■ **Listed entries**:

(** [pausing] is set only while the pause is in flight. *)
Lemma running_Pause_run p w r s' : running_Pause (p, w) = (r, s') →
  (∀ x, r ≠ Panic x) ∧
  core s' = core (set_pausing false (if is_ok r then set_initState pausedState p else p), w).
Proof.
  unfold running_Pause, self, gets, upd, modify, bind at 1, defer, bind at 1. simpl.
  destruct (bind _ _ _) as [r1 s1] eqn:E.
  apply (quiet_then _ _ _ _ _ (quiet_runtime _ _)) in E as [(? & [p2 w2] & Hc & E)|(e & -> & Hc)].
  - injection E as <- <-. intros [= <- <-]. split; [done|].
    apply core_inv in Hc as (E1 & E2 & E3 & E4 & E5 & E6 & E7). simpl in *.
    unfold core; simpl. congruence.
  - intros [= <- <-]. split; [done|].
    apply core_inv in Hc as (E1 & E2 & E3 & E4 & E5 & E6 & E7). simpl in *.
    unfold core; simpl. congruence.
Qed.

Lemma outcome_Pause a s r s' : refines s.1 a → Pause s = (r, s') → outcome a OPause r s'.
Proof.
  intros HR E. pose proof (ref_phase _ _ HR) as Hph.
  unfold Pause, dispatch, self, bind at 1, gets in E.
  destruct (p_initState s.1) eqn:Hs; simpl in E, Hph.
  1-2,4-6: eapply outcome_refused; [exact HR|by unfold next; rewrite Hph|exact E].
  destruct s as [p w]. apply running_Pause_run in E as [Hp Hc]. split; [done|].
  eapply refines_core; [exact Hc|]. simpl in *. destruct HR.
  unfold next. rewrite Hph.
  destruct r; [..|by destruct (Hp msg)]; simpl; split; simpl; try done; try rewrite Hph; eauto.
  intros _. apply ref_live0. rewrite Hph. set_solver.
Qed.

■ **Task brief**:
All lines from the start of the entries through the line where "apply (quiet_then _" sits should be duplicated exactly, with nothing else in the output.

■ **Solved problem**:
(** [pausing] is set only while the pause is in flight. *)
Lemma running_Pause_run p w r s' : running_Pause (p, w) = (r, s') →
  (∀ x, r ≠ Panic x) ∧
  core s' = core (set_pausing false (if is_ok r then set_initState pausedState p else p), w).
Proof.
  unfold running_Pause, self, gets, upd, modify, bind at 1, defer, bind at 1. simpl.
  destruct (bind _ _ _) as [r1 s1] eqn:E.
  apply (quiet_then _ _ _ _ _ (quiet_runtime _ _)) in E as [(? & [p2 w2] & Hc & E)|(e & -> & Hc)].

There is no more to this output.